Joshua Branch, Nicholas Pyeatt, and Nicholas J. Rowland Reviewing Theda Skocpol and Vanessa Williamson (2012). The Tea Party and the Remaking of Republican Conservatism

Posted below is a wonderful review of of Theda Skocpol and Vanessa Williamson (2012). The Tea Party and the Remaking of Republican Conservatism  Oxford: Oxford University Press, 2012) ISBN-10: 0199832633 ISBN-13: 978-0199832637.

(Pix (c) Larry Catá Backer 2012)

The review was prepared by  Joshua Branch, Nicholas Pyeatt, and Nicholas J. Rowland.



“Review of The Tea Party and the Remaking of Republican Conservatism

Theda Skocpol and Vanessa Williamson (2012). The Tea Party and the Remaking of Republican Conservatism. Oxford: Oxford University Press. ISBN-10: 0199832633 ISBN-13: 978-0199832637

By Joshua Branch, Nicholas Pyeatt, and Nicholas J. Rowland
The Pennsylvania State University, USA

Published by Oxford University Press in January of 2012, to say that The Tea Party and the Remaking of Republican Conservatism is “timely” is to put it modestly, especially given that the book is replete with predictions for the 2012 Senate election.

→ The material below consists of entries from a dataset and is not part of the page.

(** Looking the returned positions up gives the values back. *)
Lemma translate_back (sel : list string) (vs : list (list string)) (lst : list Z) :
  Py.comprehension (fun '(l, v) => Py.index v l) (combine sel vs) = Return lst ->
  Py.comprehension (fun '(i, v) => Py.getitem v i) (combine lst vs) =
  Return (firstn (length vs) sel).
Proof.
  revert vs lst. induction sel as [|x sel IH]; intros [|v vs] lst; simpl;
    try (intros [= <-]; reflexivity).
  unfold Py.index at 1. destruct (Py.index_from 0 x v) as [k|e] eqn:Hk; [|discriminate].
  destruct (Py.comprehension _ (combine sel vs)) as [lst'|e] eqn:Hrest; [|discriminate].
  intros [= <-]. simpl.
  destruct (index_from_spec _ _ _ _ Hk) as [Hr Hn]. rewrite Z.sub_0_r in Hn.
  rewrite (getitem_at v k x ltac:(lia) Hn), (IH vs lst' Hrest). reflexivity.
Qed.

(** The returned positions are below every bound on the cardinalities. *)
Lemma translate_digits (sel : list string) (vs : list (list string)) (lst : list Z) (m : Z) :
  Py.comprehension (fun '(l, v) => Py.index v l) (combine sel vs) = Return lst ->
  Forall (fun k => k <= m) (map (fun v => Z.of_nat (length v)) vs) ->
  Forall (fun x => 0 <= x < m) lst.
Proof.
  revert vs lst. induction sel as [|x sel IH]; intros [|v vs] lst; simpl;
    try (intros [= <-] _; constructor).
  unfold Py.index at 1. destruct (Py.index_from 0 x v) as [k|e] eqn:Hk; [|discriminate].
  destruct (Py.comprehension _ (combine sel vs)) as [lst'|e] eqn:Hrest; [|discriminate].
  intros [= <-] Hle. inversion Hle; subst.
  destruct (index_from_spec _ _ _ _ Hk) as [Hr _].
  constructor; [lia|]. eapply IH; eauto.
Qed.
Lemma refund_success self h transaction_id src processed_at tx d status
    amount currency customer_id :
  dict_get transaction_id (transactions self) = Some tx ->
  h !! tx = Some d ->
  dict_get "status" d = Some status ->
  eq_status status SUCCESS = true ->
  dict_get "amount" d = Some amount ->
  dict_get "currency" d = Some currency ->
  dict_get "customer_id" d = Some customer_id ->
  let refund_id := _generate_transaction_id src in
  let refund :=
    refund_record refund_id transaction_id amount currency customer_id processed_at in
  refund_transaction self h transaction_id src processed_at
  = Ok (Some (length h),
        {| transactions := dict_set refund_id (length h) (transactions self) |},
        <[tx := mark_refunded refund_id d]> (h ++ [refund])).
Proof.
  intros Htx Hd Hs Heq Ha Hc Hcu refund_id refund.
  unfold refund_transaction, deref, getitem.
  rewrite Htx, Hd. cbn [mbind result_bind].
  destruct d as [|kv d]; [discriminate|].
  rewrite Hs. cbn [mbind result_bind]. rewrite Heq, Ha, Hc, Hcu.
  cbn [negb mbind result_bind alloc].
  fold refund_id. fold (refund_record refund_id transaction_id amount currency
    customer_id processed_at). fold refund.
  assert (Hlt : tx < length h) by now apply lookup_lt_Some in Hd.
  assert (H1 : (h ++ [refund]) !! tx = Some (kv :: d))
    by now apply lookup_app_l_Some.
  do 3 f_equal. unfold mark_refunded.
  rewrite (setitem_lookup_eq_insert _ _ _ _ _ H1).
  erewrite setitem_lookup_eq_insert.
  2:{ apply list_lookup_insert_eq. rewrite length_app. simpl. lia. }
  apply list_insert_insert_eq.
Qed.

End Refund.

Section RefundClaims.

Implicit Types (self : PaymentProcessor) (h : heap) (d : dict value).

Lemma mark_refunded_frame refund_id d : same_but_refund_link d (mark_refunded refund_id d).
Proof.
  intros k H1 H2. unfold mark_refunded.
  rewrite dict_get_set_ne by congruence. now rewrite dict_get_set_ne by congruence.
Qed.

Lemma mark_refunded_link refund_id d :
  dict_get "refunded" (mark_refunded refund_id d) = Some (VBool true) /\
  dict_get "refund_id" (mark_refunded refund_id d) = Some (VStr refund_id).
Proof.
  unfold mark_refunded. split.
  - rewrite dict_get_set_ne by discriminate. apply dict_get_set_eq.
  - apply dict_get_set_eq.
Qed.

(** C2: a refund of an unknown id answers [None] and changes nothing; a
    refund of a stored transaction whose status is not success answers a new
    dictionary with [success] false and the message "Only successful
    transactions can be refunded", leaves the store as it is and every
    object as it was; the caller tells the two answers apart. *)
Theorem refund_transaction_rejections self h transaction_id src processed_at :
  (get_transaction self transaction_id = None ->
     refund_transaction self h transaction_id src processed_at
       = Ok (None, self, h) /\
     main.refund_transaction_reply h None = Ok main.NotFound) /\
  (forall tx d status,
     get_transaction self transaction_id = Some tx ->
     h !! tx = Some d ->
     dict_get "status" d = Some status ->
     eq_status status SUCCESS = false ->
     exists r h',
       refund_transaction self h transaction_id src processed_at
         = Ok (Some r, self, h') /\
       h !! r = None /\
       h' !! r = Some not_refundable /\
       dict_get "success" not_refundable = Some (VBool false) /\
       dict_get "message" not_refundable
         = Some (VStr "Only successful transactions can be refunded") /\
       (forall l x, h !! l = Some x -> h' !! l = Some x) /\
       main.refund_transaction_reply h' (Some r)
         = Ok (main.BadRequest
                 (VStr "Only successful transactions can be refunded"))).
Proof.
  split.
  - intros H. split; [now apply refund_unknown|reflexivity].
  - intros tx d status Htx Hd Hs Hne.
    exists (length h), (h ++ [not_refundable]).
    assert (Hnew : (h ++ [not_refundable]) !! length h = Some not_refundable)
      by now apply list_lookup_middle.
    split_and!; try reflexivity.
    + now apply (refund_not_success _ _ _ _ _ tx d status).
    + now apply lookup_ge_None_2.
    + exact Hnew.
    + intros l x Hl. now apply lookup_app_l_Some.
    + unfold main.refund_transaction_reply. now rewrite (deref_Some _ _ _ Hnew).
Qed.

Lemma refund_transaction_rejections_witness :
  get_transaction declined.1.2 "txn_20240101120000_00000000000000a1" = Some 0 /\
  (exists r h',
     refund_transaction declined.1.2 declined.2
       "txn_20240101120000_00000000000000a1" src2 "2024-01-01T12:00:01"
     = Ok (Some r, declined.1.2, h') /\
     main.refund_transaction_reply h' (Some r)
     = Ok (main.BadRequest
             (VStr "Only successful transactions can be refunded"))) /\
  refund_transaction declined.1.2 declined.2 "txn_unknown" src2
    "2024-01-01T12:00:01"
  = Ok (None, declined.1.2, declined.2).
Proof.
  split; [reflexivity|]. split.
  - destruct (proj2 (refund_transaction_rejections declined.1.2 declined.2
                "txn_20240101120000_00000000000000a1" src2 "2024-01-01T12:00:01")
              0 _ (VStatus FAILED) eq_refl eq_refl eq_refl eq_refl)
      as (r & h' & Hr & _ & _ & _ & _ & _ & Hreply).
    exists r, h'. split; assumption.
  - exact (proj1 (proj1 (refund_transaction_rejections declined.1.2 declined.2
                    "txn_unknown" src2 "2024-01-01T12:00:01") eq_refl)).
Defined.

The book is written by a well-known political sociologist – Theda Skocpol, who is the Victor S. Thomas Professor of Government and Sociology at Harvard University – and her student Vanessa Williamson, a 3rd year Ph.D. candidate in Government at Harvard University and former Policy Director for Iraq and Afghanistan Veterans of America. This rare combination of authors might very well explain the stylistic decisions made in the book, namely, the delicate balance found in the prose teetering between occasionally “dry academic jargon” and the faithful use of clear, “vivid English” (Skocpol and Williamson 2012: 13). The result is an unpretentious look at the Tea Party. The book offers evidence of the big picture, meaning public records, newspaper reports, and national surveys, as well as the small picture, meaning face to face interviews and ethnographic reports from Tea Party meetings. The authors contend that they provide the reader with a more complete vision of the Tea Party phenomenon compared to media portrayals of the group; an assessment with which we generally agree.

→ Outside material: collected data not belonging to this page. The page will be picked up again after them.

(** The C string a pointer designates in a memory, if it designates one. *)
Definition cstring_at (m : memory) (p : pointer) : option (list byte) :=
  match p with
  | NULL => None
  | Ptr b off =>
      match heap m !! b with
      | Some (Live (CharArray bs)) => until_nul (drop off bs)
      | _ => None
      end
  end.

Definition read_cstring (p : pointer) : C (list byte) :=
  fun m =>
    match p with
    | NULL => Fault NullDereference
    | Ptr _ _ =>
        match cstring_at m p with
        | Some s => Ret s m
        | None => Fault InvalidPointer
        end
    end.

(** [strdup]: measures and reads the string, then asks malloc for
    [strlen + 1] bytes and copies the string with its terminator. *)
Definition strdup (p : pointer) : C pointer :=
  s <- read_cstring p ;;
  malloc (CharArray (s ++ [x00])).

(** *** The field [name] of a [handle *] *)

(** [h->name = v] *)
Definition set_name (h v : pointer) : C unit :=
  fun m =>
    match h with
    | NULL => Fault NullDereference
    | Ptr b off =>
        match heap m !! b, off with
        | Some (Live (HandleStruct _)), O =>
            Ret tt (Memory (<[b := Live (HandleStruct (Some v))]> (heap m)) (alloc_plan m))
        | _, _ => Fault InvalidPointer
        end
    end.
(** What a reader of the mapping sees for a keyword: its list, or nothing. *)
Definition files_of (d : dict) (k : string) : list string := default [] (d !! k).

(** [d[k].extend(paths)] on a [defaultdict(list)]. *)
Definition extend (d : dict) (k : string) (paths : list string) : dict :=
  <[k := files_of d k ++ paths]> d.

(** [d[k].append(path)] on a [defaultdict(list)]. *)
Definition append (d : dict) (k : string) (path : string) : dict :=
  extend d k [path].

(** No keyword is mapped to an empty list: what a [defaultdict(list)] that is
    only ever appended to looks like. *)
Definition dict_wf (d : dict) : Prop := ∀ k, d !! k ≠ Some [].

(** The (keyword, file) pairs held by a mapping. *)
Definition pairs_of (d : dict) : list (string * string) :=
  '(k, l) ← map_to_list d; (fun f => (k, f)) <$> l.

(** ** The Scanner *)

Inductive read_outcome :=
  | Content (text : string)
  | RaisesOSError (e : string)
  | RaisesException (e : string).

Inductive diagnostic :=
  | DiagOSError (file_path e : string)
  | DiagUnexpected (file_path e : string).

(** How many times the iteration over [keywords] yields [k]. *)
Definition occurrences (keywords : list string) (k : string) : nat :=
  length (filter (eq k) keywords).

Section Scanner.
Variable fs : string → read_outcome.

(** Lines 41-43: the loop over the keywords for one file that was read. *)
Definition test_keywords (content file_path : string)
    (keywords : list string) (local_results : dict) : dict :=
  foldl (fun acc keyword =>
           if contains keyword content then append acc keyword file_path
           else acc)
        local_results keywords.

(** Lines 38-47: one iteration of the loop over the files. *)
Definition scan_file (keywords : list string) (file_path : string)
    (local_results : dict) : dict * list diagnostic :=
  match fs file_path with
  | Content content =>
      (test_keywords content file_path keywords local_results, [])
  | RaisesOSError e => (local_results, [DiagOSError file_path e])
  | RaisesException e => (local_results, [DiagUnexpected file_path e])
  end.

(** Lines 37-47 from a given accumulator. *)
Fixpoint scan_loop (keywords : list string) (files : list string)
    (local_results : dict) : dict * list diagnostic :=
  match files with
  | [] => (local_results, [])
  | file_path :: rest =>
      let '(d, out) := scan_file keywords file_path local_results in
      let '(d', out') := scan_loop keywords rest d in
      (d', out ++ out')
  end.

(** Lines 29-57 with [result_queue=None]: the local results and what was
    printed. With a queue the same value is also put on it (line 51); that
    is the delivery step of a process worker below. *)
Definition search_keywords_in_files (files keywords : list string)
    : dict * list diagnostic :=
  scan_loop keywords files ∅.

(** A file matches a keyword when it can be read and its text has it. *)
Definition matches (keyword file_path : string) : bool :=
  match fs file_path with
  | Content content => contains keyword content
  | _ => false
  end.

Definition readable (file_path : string) : Prop :=
  ∃ content, fs file_path = Content content.

(** The paths a scan of [files] appends under [keyword], in order. *)
Definition hits (keywords : list string) (keyword : string)
    (files : list string) : list string :=
  file_path ← files;
  if matches keyword file_path
  then replicate (occurrences keywords keyword) file_path
  else [].

(** Every (keyword, file) pair such that the file can be read and its text
    has the keyword. *)
Definition true_matches (keywords files : list string)
    : list (string * string) :=
  k ← keywords; file_path ← files;
  if matches k file_path then [(k, file_path)] else [].

(** The failure messages a scan of [files] prints, in order. *)
Definition failures (files : list string) : list diagnostic :=
  file_path ← files;
  match fs file_path with
  | Content _ => []
  | RaisesOSError e => [DiagOSError file_path e]
  | RaisesException e => [DiagUnexpected file_path e]
  end.
End Scanner.

(** ** The Aggregator *)

(** Lines 63-64: the loop over the items of one partial result. *)
Definition merge_one (final_dict res : dict) : dict :=
  map_fold (fun key paths acc => extend acc key paths) final_dict res.

(** Lines 59-65. *)
Definition merge_results (results_list : list dict) : dict :=
  foldl merge_one ∅ results_list.

(** ** The Partitioner *)

Definition range (n : Z) : list nat := seq 0 (Z.to_nat n).

(** Elements at positions [skip], [skip + n], [skip + 2 n], ... *)
Fixpoint stride {A} (lst : list A) (skip n : nat) : list A :=
  match lst with
  | [] => []
  | x :: rest =>
      match skip with
      | 0 => x :: stride rest (n - 1) n
      | S skip' => stride rest skip' n
      end
  end.

(** [lst[i::step]] for a start [i ≥ 0]. *)
Definition slice_from_step {A} (lst : list A) (i : nat) (step : Z)
    : res (list A) :=
  match step with
  | Z0 => Raise ValueError
  | Zpos p => Ok (stride lst i (Pos.to_nat p))
  | Zneg p => Ok (stride (rev (take (S i) lst)) 0 (Pos.to_nat p))
  end.

(** Lines 67-69. *)
Definition chunkify {A} (lst : list A) (n : Z) : res (list (list A)) :=
  mapM (fun i => slice_from_step lst i n) (range n).

(** The partitions [chunkify] returns for a positive [n]. *)
Definition chunks_of {A} (lst : list A) (n : nat) : list (list A) :=
  (fun i => stride lst i n) <$> seq 0 n.

(** ** The Worker Pool *)

(** A spawned worker: the index of its partition, the files it has still to
    scan and its [local_results] so far. *)
Record worker := Worker {
  w_id : nat;
  w_todo : list string;
  w_local : dict
}.

(** A result handed over by a worker, tagged with the worker it came from. *)
Abbreviation message := (nat * dict)%type.

(** Lines 86-91 and 116-121: one iteration of the spawning loop. *)
Definition spawn_one (file_chunks : list (list string)) (spawned : list worker)
    (i : nat) : res (list worker) :=
  match file_chunks !! i with
  | None => Raise IndexError
  | Some [] => Ok spawned
  | Some chunk => Ok (spawned ++ [Worker i chunk ∅])
  end.

Definition spawn (file_chunks : list (list string)) (n : Z)
    : res (list worker) :=
  res_foldl (spawn_one file_chunks) [] (range n).

(** The worker the spawning loop starts for partition [i], if any. *)
Definition worker_for (file_chunks : list (list string)) (i : nat)
    : list worker :=
  match file_chunks !! i with
  | Some (file_path :: rest) => [Worker i (file_path :: rest) ∅]
  | _ => []
  end.

(** The workers a run over [files] with [n] workers starts, in spawn order. *)
Definition spawned (files : list string) (n : Z) : list worker :=
  range n ≫= worker_for (chunks_of files (Z.to_nat n)).

(** The schedule picks one of the agents that can move. *)
Definition pick {A} (choice : nat) (l : list A) : option (nat * A) :=
  let i := choice `mod` length l in
  (fun x => (i, x)) <$> l !! i.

The authors deliberately craft this text in a way that neither castigates nor extols the diverse conservatives referred to as the Tea Party. Like DiMaggio (2011), we resist the impulse to call the Tea Party a “social movement,” especially as the term is employed by academics in the scholarly literature (see, for example, Rojas 2007). The authors open the preface by suggesting that “curiosity” inspired the research project and that the Tea Party could not be understood with conventional academic concepts and theories. Their curiosity is justified given the unexpected rise of the Tea Party following the 2008 election.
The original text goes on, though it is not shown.